■ WHAT THE TASK ASKS: Copy out the lines of the records below, and only those lines, from the one with "match find ends" through the one with "Lemma counter_of_order (l", exactly as they appear.

[Saved data entries]
(** * physical_constants.py: unit and uncertain-value formatting

    A shallow embedding of [format_unit] and [format_uncertain_value] from
    [resources/physics/physical_constants.py], together with the two
    compiled patterns [unit_regex] and [number_regex] they rely on.

    Conventions of the model.
    - A Python [str] is a [string]; a character is an [ascii], read as the
      code point of the same number (U+0000 .. U+00FF).  On that range
      [\d] is exactly [0-9], and [\w] is the set listed in [is_word].
    - Python integers are unbounded: they are [Z], and [int] and [str] are
      taken without the interpreter's optional digit-count limit.
    - An exception is a value of [exn]; a computation that may raise
      returns a [result].  [None.groups()] raises [AttributeError], a
      missing dictionary key raises [KeyError key], [int] on a string that
      is not an integer literal raises [ValueError], and [math.ceil] of an
      infinite float raises [OverflowError].
    - A Python [float] is an IEEE-754 binary64 number; only the
      non-negative ones occur here, and [float(str)] rounds the decimal it
      reads to the nearest one, ties to even.
    - The interpreter is a 64-bit one: a repeat count must be below
      [2^63], or [str * int] raises [OverflowError].  Memory is not
      modelled: below that bound a string is always built, where a real
      machine raises [MemoryError] once the string is too long for it.
      The theorems that say a string is returned therefore keep the
      number of zeros to build within [pad_limit]. *)

From Stdlib Require Import String Ascii List ZArith Lia Bool Arith.
From Stdlib Require Import Numbers.DecimalString Numbers.DecimalZ.
Import ListNotations.

Local Open Scope string_scope.

(** ** Exceptions *)

Inductive exn : Type :=
| AttributeError
| KeyError (key : string)
| ValueError
| OverflowError.

Inductive result (A : Type) : Type :=
| Ok (a : A)
| Raise (e : exn).

Arguments Ok {A} a.
Arguments Raise {A} e.

Definition bind {A B : Type} (m : result A) (f : A -> result B) : result B :=
  match m with
  | Ok a => f a
  | Raise e => Raise e
  end.

Notation "x <- m ;; k" := (bind m (fun x => k))
  (at level 61, m at next level, right associativity).

(** ** Strings *)

Module Str.

Definition is_empty (s : string) : bool :=
  match s with
  | EmptyString => true
  | String _ _ => false
  end.

(** Truth value of a [str]: non-empty. *)
Definition truthy (s : string) : bool := negb (is_empty s).

Definition head (s : string) : option ascii :=
  match s with
  | EmptyString => None
  | String c _ => Some c
  end.

Fixpoint replicate (n : nat) (c : ascii) : string :=
  match n with
  | O => EmptyString
  | S n' => String c (replicate n' c)
  end.

Fixpoint forallb (p : ascii -> bool) (s : string) : bool :=
  match s with
  | EmptyString => true
  | String c s' => p c && forallb p s'
  end.

(** The character that precedes the position reached after reading
    [consumed], when [prev] preceded its start. *)
Fixpoint last (prev : option ascii) (consumed : string) : option ascii :=
  match consumed with
  | EmptyString => prev
  | String c s' => last (Some c) s'
  end.

Definition len (s : string) : Z := Z.of_nat (String.length s).

(** [c * n] for a one-character string and a count: a count that is not
    positive gives the empty string, a count that does not fit an index
    ([sys.maxsize] is [2^63 - 1]) raises [OverflowError]. *)
Definition repeat_char (c : ascii) (n : Z) : result string :=
  if (2 ^ 63 <=? n)%Z then Raise OverflowError
  else Ok (replicate (Z.to_nat n) c).

End Str.

(** ** Character classes *)

Definition in_range (lo hi : nat) (c : ascii) : bool :=
  let n := nat_of_ascii c in (lo <=? n)%nat && (n <=? hi)%nat.

(** [\d] *)
Definition is_digit (c : ascii) : bool := in_range 48 57 c.

(** [[a-zA-Z]] *)
Definition is_letter (c : ascii) : bool :=
  in_range 97 122 c || in_range 65 90 c.

(** [[+-]] *)
Definition is_sign (c : ascii) : bool :=
  Ascii.eqb c "+" || Ascii.eqb c "-".

(** [\w] on code points below 256: the ASCII letters, digits and the
    underscore, and the alphanumeric characters of Latin-1. *)
Definition is_word (c : ascii) : bool :=
  let n := nat_of_ascii c in
  is_digit c || is_letter c || (n =? 95)%nat
  || (n =? 170)%nat || (n =? 178)%nat || (n =? 179)%nat || (n =? 181)%nat
  || (n =? 185)%nat || (n =? 186)%nat || in_range 188 190 c
  || in_range 192 214 c || in_range 216 246 c || in_range 248 255 c.

Definition is_char (a : ascii) (c : ascii) : bool := Ascii.eqb c a.

(** ** Backtracking regular expressions

    The fragment of [re] the two patterns use.  Repetition is applied to
    character classes only, as in the source.  [run] lists every way the
    expression can match a prefix of the subject, in the order in which
    the backtracking matcher tries them: greedy operators first offer the
    longest match.  The matcher's answer is the first entry of the list
    that satisfies what follows. *)

Module Re.

Inductive regex : Type :=
| Class (p : ascii -> bool)      (* one character of a class *)
| Seq (r1 r2 : regex)            (* r1 r2 *)
| Opt (r : regex)                (* r? *)
| Star (p : ascii -> bool)       (* [p]* *)
| Plus (p : ascii -> bool)       (* [p]+ *)
| Group (n : nat) (r : regex)    (* ( r ), the n-th capturing group *)
| WordBoundary.                  (* \b *)

(** Captured groups: [None] for a group that did not take part. *)
Definition groups : Type := nat -> option string.

Definition no_groups : groups := fun _ => None.

Definition set_group (n : nat) (s : string) (g : groups) : groups :=
  fun k => if Nat.eqb k n then Some s else g k.

(** One way of matching: the text consumed, the text left, the groups. *)
Definition outcome : Type := (string * string * groups)%type.

Definition is_word_opt (c : option ascii) : bool :=
  match c with
  | Some c => is_word c
  | None => false
  end.

Definition at_boundary (prev : option ascii) (s : string) : bool :=
  xorb (is_word_opt prev) (is_word_opt (Str.head s)).

Definition cons_consumed (c : ascii) (o : outcome) : outcome :=
  let '(t, rest, g) := o in (String c t, rest, g).

(** Greedy [[p]*]: the longest run first, the empty match last. *)
Fixpoint run_star (p : ascii -> bool) (s : string) (g : groups)
  : list outcome :=
  match s with
  | String c s' =>
      if p c
      then (map (cons_consumed c) (run_star p s' g) ++ [("", s, g)])%list
      else [("", s, g)]
  | EmptyString => [("", s, g)]
  end.

Fixpoint run (r : regex) (prev : option ascii) (s : string) (g : groups)
  : list outcome :=
  match r with
  | Class p =>
      match s with
      | String c s' => if p c then [(String c "", s', g)] else []
      | EmptyString => []
      end
  | Seq r1 r2 =>
      flat_map
        (fun o1 : outcome =>
           let '(t1, s1, g1) := o1 in
           map (fun o2 : outcome =>
                  let '(t2, s2, g2) := o2 in (t1 ++ t2, s2, g2))
               (run r2 (Str.last prev t1) s1 g1))
        (run r1 prev s g)
  | Opt r' => (run r' prev s g ++ [("", s, g)])%list
  | Star p => run_star p s g
  | Plus p =>
      match s with
      | String c s' =>
          if p c then map (cons_consumed c) (run_star p s' g) else []
      | EmptyString => []
      end
  | Group n r' =>
      map (fun o : outcome =>
             let '(t, rest, g') := o in (t, rest, set_group n t g'))
          (run r' prev s g)
  | WordBoundary => if at_boundary prev s then [("", s, g)] else []
  end.

Definition ends (o : outcome) : bool :=
  let '(_, rest, _) := o in Str.is_empty rest.

(** [pattern.fullmatch(s)]: the first way of matching that consumes the
    whole subject; [None] when there is none. *)
Definition fullmatch (r : regex) (s : string) : option groups :=
  match find ends (run r None s no_groups) with
  | Some (_, _, g) => Some g
  | None => None
  end.

(** One match attempt at the current position: the first way. *)
Definition match_here (r : regex) (prev : option ascii) (s : string)
  : option outcome :=
  hd_error (run r prev s no_groups).
(** The keys of the counter stand in the order of the first credits. *)
Lemma counter_of_order (l : list ustring) (k1 k2 k3 : list ustring) (a b : ustring) :
  (counter_of l).*1 = k1 ++ a :: k2 ++ b :: k3 →
  ∃ pre post, l = pre ++ a :: post ∧ a ∉ pre ∧ b ∉ pre.
Proof.
  revert k3. induction l as [|x l IH] using rev_ind; intros k3.
  - simpl. by destruct k1.
  - rewrite counter_of_snoc, keys_add.
    destruct (counter_of_spec l) as (Hnd & Hkeys & _).
    case_bool_decide as Hx.
    + intros (pre & post & -> & Ha & Hb)%IH. exists pre, (post ++ [x]).
      by rewrite <- app_assoc.
    + destruct k3 as [|y k3 _] using rev_ind.
      * intros Heq.
        replace (k1 ++ a :: k2 ++ [b]) with ((k1 ++ a :: k2) ++ [b]) in Heq
          by (by rewrite <- app_assoc).
        apply app_inj_tail in Heq as [Hk <-].
        assert (Hal : a ∈ l).
        { apply Hkeys. rewrite Hk. apply elem_of_app. right. by left. }
        destruct (split_first a l Hal) as (pre & post & -> & Hnot).
        exists pre, (post ++ [x]). rewrite <- app_assoc. split_and!; [done..|].
        intros Hin. apply Hx, Hkeys. apply elem_of_app. by left.
      * intros Heq.
        replace (k1 ++ a :: k2 ++ b :: k3 ++ [y])
          with ((k1 ++ a :: k2 ++ b :: k3) ++ [y]) in Heq
          by (rewrite <- !app_assoc; simpl; by rewrite <- !app_assoc).
        apply app_inj_tail in Heq as [Hk _].
        apply IH in Hk as (pre & post & -> & Ha & Hb). exists pre, (post ++ [x]).
        by rewrite <- app_assoc.
Qed.

(** [most_common] is a stable sort: entries with the same count keep
    their order. *)
Lemma insert_sorted_stable (n : nat) (x : ustring * nat) (c : list (ustring * nat)) :
  filter (λ p, p.2 = n) (insert_sorted (λ a b, (b.2 <? a.2)%nat) x c)
  = filter (λ p, p.2 = n) (x :: c).
Proof.
  induction c as [|y c IH]; simpl; [done|].
  destruct (x.2 <? y.2)%nat eqn:Hlt; [|done].
  apply Nat.ltb_lt in Hlt. rewrite (filter_cons _ y), IH, !filter_cons.
  repeat case_decide; try done; lia.
Qed.

Lemma most_common_stable (n : nat) (c : list (ustring * nat)) :
  filter (λ p, p.2 = n) (most_common c) = filter (λ p, p.2 = n) c.
Proof.
  unfold most_common, sorted. induction c as [|x c IH]; simpl; [done|].
  rewrite insert_sorted_stable, !filter_cons, IH. done.
Qed.

Lemma most_common_Sorted (c : list (ustring * nat)) :
  StronglySorted (λ p q, (q.2 ≤ p.2)%nat) (most_common c).
Proof.
  apply (@Sorted_StronglySorted _ (λ p q, (q.2 ≤ p.2)%nat)); [intros p q r; simpl; lia|].
  assert (Hs : Sorted (λ a b : ustring * nat, (a.2 <? b.2)%nat = false) (most_common c)).
  { apply (sorted_Sorted (λ a b : ustring * nat, (b.2 <? a.2)%nat)).
    intros a b Hab. apply Nat.ltb_lt in Hab. apply Nat.ltb_ge. lia. }
  induction Hs as [|x l Hl IH Hhd]; constructor; [done|].
  destruct Hhd as [|y l' Hxy]; constructor. by apply Nat.ltb_ge.
Qed.
(** The client requests of the self-test in flight: none, or one, to
    the address the server was bound to: the one to [/health], or the
    one to [/info], which is sent once the answer to [/health] has
    passed. *)
Definition in_flight `{NodeLib} (s : pstate) : Prop :=
  match http_pending s with
  | [] => True
  | [r] =>
      ∃ b, head (trace s) = Some (ObsBound b) ∧
           (r = health_request (port_of b) ∨
            (r = info_request (port_of b) ∧
             "✅ Health endpoint test passed" ∈ stdout (the_world s)))
  | _ => False
  end.

(** Before the server is bound, nothing has been observed and no client
    request has been made. *)
Definition starting (s : pstate) : Prop :=
  is_Some (srv_listen s) → trace s = [] ∧ http_pending s = [].

(** [JSON.parse] reads back from the text [JSON.stringify] wrote of the
    object [v] an object with the strings of [v], and with numbers where
    [v] has numbers. *)
Definition reads_back `{NodeLib} (v : value) : bool :=
  match v, JSON_parse (JSON_stringify v 2) with
  | VObj fs, Normal (VObj fs') =>
      forallb (λ kx, match kx.2 with
                     | VStr a => strict_eq (field kx.1 fs') (VStr a)
                     | VNum _ => strict_eq (VStr (typeof (field kx.1 fs')))
                                           (VStr "number")
                     | _ => true
                     end) fs
  | _, _ => false
  end.
Lemma loading_stops_at_the_first_failure_witness :
  exists this,
    Machine_constructor Demo.surroundings_of_constructor
      (Definition_ Demo.broken_definition) (Some Demo.helper_context)
    = Constructs this (Some (VFun 8, CannotFind "missing" (VStr "sample-machinepack"))) /\
    get "helper" (_dependencies (core this)) = VFun 6 /\
    get "node-machine" (_dependencies (core this)) = VUndefined.
Proof.
  destruct (loading_stops_at_the_first_failure Demo.surroundings_of_constructor
              Demo.broken_definition (Some Demo.helper_context) Demo.helper_context
              [("helper", VStr "~1.0.0")] "missing" (VStr "*")
              [("node-machine", VStr "*")]) as [_ Hh].
  - reflexivity.
  - reflexivity.
  - reflexivity.
  - constructor; [right; by eexists|constructor].
  - discriminate.
  - reflexivity.
  - destruct (Hh eq_refl) as (this & loaded & Hc & Hd & Hl).
    exists this. split; [exact Hc|]. rewrite Hd. unfold get. rewrite !Hl.
    split; reflexivity.
Defined.
(** * Whispering: split-audio dialog store and transcription orchestration

    A shallow embedding of
    [apps/whispering/src/lib/stores/split-audio-dialog.svelte.ts] (the
    reactive store behind the "Large audio detected" dialog) and of the
    transcription query module that follows it in the same source file
    ([transcribeRecording], [transcribeBlob], [transcribeSplitAudio],
    [transcribeWithProvider], [calculateChunkSeconds], [formatSplitTag],
    [formatTimestamp]).

    Conventions of the model.
    - A JavaScript [number] is an exact rational or one of the three
      non-finite values.  The code computes in binary64; the two readings
      agree as long as every intermediate value is a binary64 number, which
      is the case for whole numbers below [2^53] in size and for the
      quotients whose floor is taken of them.  The theorems that rest on an
      arithmetic fact state the range for which they are meant, and
      [Binary64] evaluates [calculateChunkSeconds] in binary64 itself, to
      show an input outside that range.  Overflow and the sign of zero are
      outside the model.
    - A JavaScript string is a Rocq [string] holding its UTF-8 bytes.
    - [async] functions are programs over the calls they make to the
      injected services ([Prog]); a handler gives the services' answers
      while threading the state of the outside world. *)

From Stdlib Require Import ZArith NArith QArith Qround Qminmax Bool List Lia Lqa.
From Stdlib Require Import String Ascii DecimalString.
From Stdlib Require PrimFloat FloatOps SpecFloat.
Import ListNotations.

Local Open Scope string_scope.

(* ================================================================== *)
(** ** JavaScript numbers *)
(* ================================================================== *)

Module JsNumber.

Inductive number : Type :=
| Fin (q : Q)
| Infinity
| NegInfinity
| NaN.

Definition num (z : Z) : number := Fin (inject_Z z).

(** Three-way choice on the sign of a rational. *)
Definition by_sign {A : Type} (q : Q) (neg zero pos : A) : A :=
  match Qnum q with
  | Z0 => zero
  | Zpos _ => pos
  | Zneg _ => neg
  end.

(** [a - b], exact: without the rounding of binary64. *)
Definition sub (a b : number) : number :=
  match a, b with
  | NaN, _ | _, NaN => NaN
  | Fin x, Fin y => Fin (x - y)
  | Fin _, Infinity => NegInfinity
  | Fin _, NegInfinity => Infinity
  | Infinity, Infinity => NaN
  | Infinity, _ => Infinity
  | NegInfinity, NegInfinity => NaN
  | NegInfinity, _ => NegInfinity
  end.

(** [a * b], exact: without the rounding or the overflow of binary64. *)
Definition mul (a b : number) : number :=
  match a, b with
  | NaN, _ | _, NaN => NaN
  | Fin x, Fin y => Fin (x * y)
  | Fin x, Infinity | Infinity, Fin x => by_sign x NegInfinity NaN Infinity
  | Fin x, NegInfinity | NegInfinity, Fin x => by_sign x Infinity NaN NegInfinity
  | Infinity, Infinity | NegInfinity, NegInfinity => Infinity
  | Infinity, NegInfinity | NegInfinity, Infinity => NegInfinity
  end.

(** [a / b], exact: without the rounding of binary64; a zero divisor
    counts as [+0]. *)
Definition div (a b : number) : number :=
  match a, b with
  | NaN, _ | _, NaN => NaN
  | Fin x, Fin y =>
      if Qeq_bool y 0 then by_sign x NegInfinity NaN Infinity else Fin (x / y)
  | Fin _, _ => Fin 0
  | Infinity, Fin y => by_sign y NegInfinity Infinity Infinity
  | NegInfinity, Fin y => by_sign y Infinity NegInfinity NegInfinity
  | _, _ => NaN
  end.

(** Rounding towards zero. *)
Definition Qtrunc (q : Q) : Z :=
  by_sign q (Qceiling q) 0%Z (Qfloor q).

■ WRITTEN RESPONSE:
  match find ends (run r None s no_groups) with
  | Some (_, _, g) => Some g
  | None => None
  end.

(** One match attempt at the current position: the first way. *)
Definition match_here (r : regex) (prev : option ascii) (s : string)
  : option outcome :=
  hd_error (run r prev s no_groups).
(** The keys of the counter stand in the order of the first credits. *)
Lemma counter_of_order (l : list ustring) (k1 k2 k3 : list ustring) (a b : ustring) :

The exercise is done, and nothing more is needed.